WORK REQUIRED =
Select from the data all lines with the word "command".

MATERIAL FOR THIS EXERCISE =
* * *

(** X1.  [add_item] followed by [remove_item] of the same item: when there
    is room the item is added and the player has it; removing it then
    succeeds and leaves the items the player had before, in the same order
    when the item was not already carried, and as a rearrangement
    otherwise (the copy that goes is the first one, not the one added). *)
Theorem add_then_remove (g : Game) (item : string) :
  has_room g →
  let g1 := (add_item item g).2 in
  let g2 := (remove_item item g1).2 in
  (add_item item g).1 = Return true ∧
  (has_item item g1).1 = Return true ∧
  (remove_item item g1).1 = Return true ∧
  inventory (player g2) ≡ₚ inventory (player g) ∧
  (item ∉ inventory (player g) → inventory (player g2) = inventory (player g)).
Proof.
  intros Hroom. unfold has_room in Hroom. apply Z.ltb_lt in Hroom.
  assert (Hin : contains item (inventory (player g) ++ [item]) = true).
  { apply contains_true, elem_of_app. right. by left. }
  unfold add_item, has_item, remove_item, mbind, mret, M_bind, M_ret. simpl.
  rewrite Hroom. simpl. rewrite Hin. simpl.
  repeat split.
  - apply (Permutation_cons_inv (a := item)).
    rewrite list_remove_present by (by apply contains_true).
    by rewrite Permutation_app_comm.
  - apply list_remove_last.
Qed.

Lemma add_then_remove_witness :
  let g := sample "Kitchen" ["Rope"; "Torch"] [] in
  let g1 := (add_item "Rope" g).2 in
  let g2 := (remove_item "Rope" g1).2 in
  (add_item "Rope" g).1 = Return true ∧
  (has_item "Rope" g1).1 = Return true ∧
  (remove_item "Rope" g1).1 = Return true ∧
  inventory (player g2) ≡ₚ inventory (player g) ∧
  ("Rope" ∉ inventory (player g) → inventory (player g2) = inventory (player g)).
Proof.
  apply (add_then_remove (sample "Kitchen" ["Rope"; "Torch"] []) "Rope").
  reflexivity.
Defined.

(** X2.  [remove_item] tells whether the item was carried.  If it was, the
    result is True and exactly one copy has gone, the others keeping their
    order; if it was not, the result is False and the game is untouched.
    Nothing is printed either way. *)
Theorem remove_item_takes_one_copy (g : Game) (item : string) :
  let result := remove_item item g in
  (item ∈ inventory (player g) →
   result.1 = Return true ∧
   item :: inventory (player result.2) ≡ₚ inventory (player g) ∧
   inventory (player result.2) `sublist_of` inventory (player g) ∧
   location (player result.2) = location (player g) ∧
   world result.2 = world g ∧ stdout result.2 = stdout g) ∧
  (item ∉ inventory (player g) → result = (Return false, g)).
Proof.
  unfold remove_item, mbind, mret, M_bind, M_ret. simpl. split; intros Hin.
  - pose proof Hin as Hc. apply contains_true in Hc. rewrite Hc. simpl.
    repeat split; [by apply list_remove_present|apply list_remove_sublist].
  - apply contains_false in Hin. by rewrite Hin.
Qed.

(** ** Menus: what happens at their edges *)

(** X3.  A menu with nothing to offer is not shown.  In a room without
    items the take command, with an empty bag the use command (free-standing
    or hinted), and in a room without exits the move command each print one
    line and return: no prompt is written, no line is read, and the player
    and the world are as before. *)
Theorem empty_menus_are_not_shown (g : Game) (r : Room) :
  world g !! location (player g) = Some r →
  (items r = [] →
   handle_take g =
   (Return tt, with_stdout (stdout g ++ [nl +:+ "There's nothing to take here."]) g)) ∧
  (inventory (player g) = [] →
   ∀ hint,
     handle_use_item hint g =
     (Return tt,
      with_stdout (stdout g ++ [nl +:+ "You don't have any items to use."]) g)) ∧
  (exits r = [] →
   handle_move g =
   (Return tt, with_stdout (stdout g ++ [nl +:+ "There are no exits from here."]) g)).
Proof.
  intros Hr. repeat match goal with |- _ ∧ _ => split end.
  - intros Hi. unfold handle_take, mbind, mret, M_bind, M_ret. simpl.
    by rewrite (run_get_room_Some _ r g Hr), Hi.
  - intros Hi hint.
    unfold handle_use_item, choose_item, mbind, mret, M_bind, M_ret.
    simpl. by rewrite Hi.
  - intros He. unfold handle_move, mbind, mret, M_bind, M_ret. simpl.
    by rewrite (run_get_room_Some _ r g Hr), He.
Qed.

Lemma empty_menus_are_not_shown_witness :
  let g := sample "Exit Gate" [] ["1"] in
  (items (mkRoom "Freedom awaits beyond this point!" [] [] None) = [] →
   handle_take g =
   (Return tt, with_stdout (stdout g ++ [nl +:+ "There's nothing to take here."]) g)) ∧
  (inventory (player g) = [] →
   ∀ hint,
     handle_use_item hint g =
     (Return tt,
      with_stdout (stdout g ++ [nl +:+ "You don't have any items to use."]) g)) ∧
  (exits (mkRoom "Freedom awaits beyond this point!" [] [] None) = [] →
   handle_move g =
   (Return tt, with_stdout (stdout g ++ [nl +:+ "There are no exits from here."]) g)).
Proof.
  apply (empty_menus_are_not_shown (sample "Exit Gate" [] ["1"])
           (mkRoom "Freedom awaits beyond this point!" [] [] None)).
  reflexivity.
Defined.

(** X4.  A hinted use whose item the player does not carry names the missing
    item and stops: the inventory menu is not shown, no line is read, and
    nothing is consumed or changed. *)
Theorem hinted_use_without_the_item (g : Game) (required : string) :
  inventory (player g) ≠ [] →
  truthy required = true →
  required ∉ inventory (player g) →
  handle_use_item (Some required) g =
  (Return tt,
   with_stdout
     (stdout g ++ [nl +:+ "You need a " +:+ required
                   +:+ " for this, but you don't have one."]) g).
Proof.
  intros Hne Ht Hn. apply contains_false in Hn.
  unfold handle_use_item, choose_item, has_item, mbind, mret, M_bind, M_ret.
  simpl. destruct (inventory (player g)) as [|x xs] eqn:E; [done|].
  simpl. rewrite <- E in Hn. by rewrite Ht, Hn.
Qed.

* * *

ANSWER BOX =
    items the take command, with an empty bag the use command (free-standing
    or hinted), and in a room without exits the move command each print one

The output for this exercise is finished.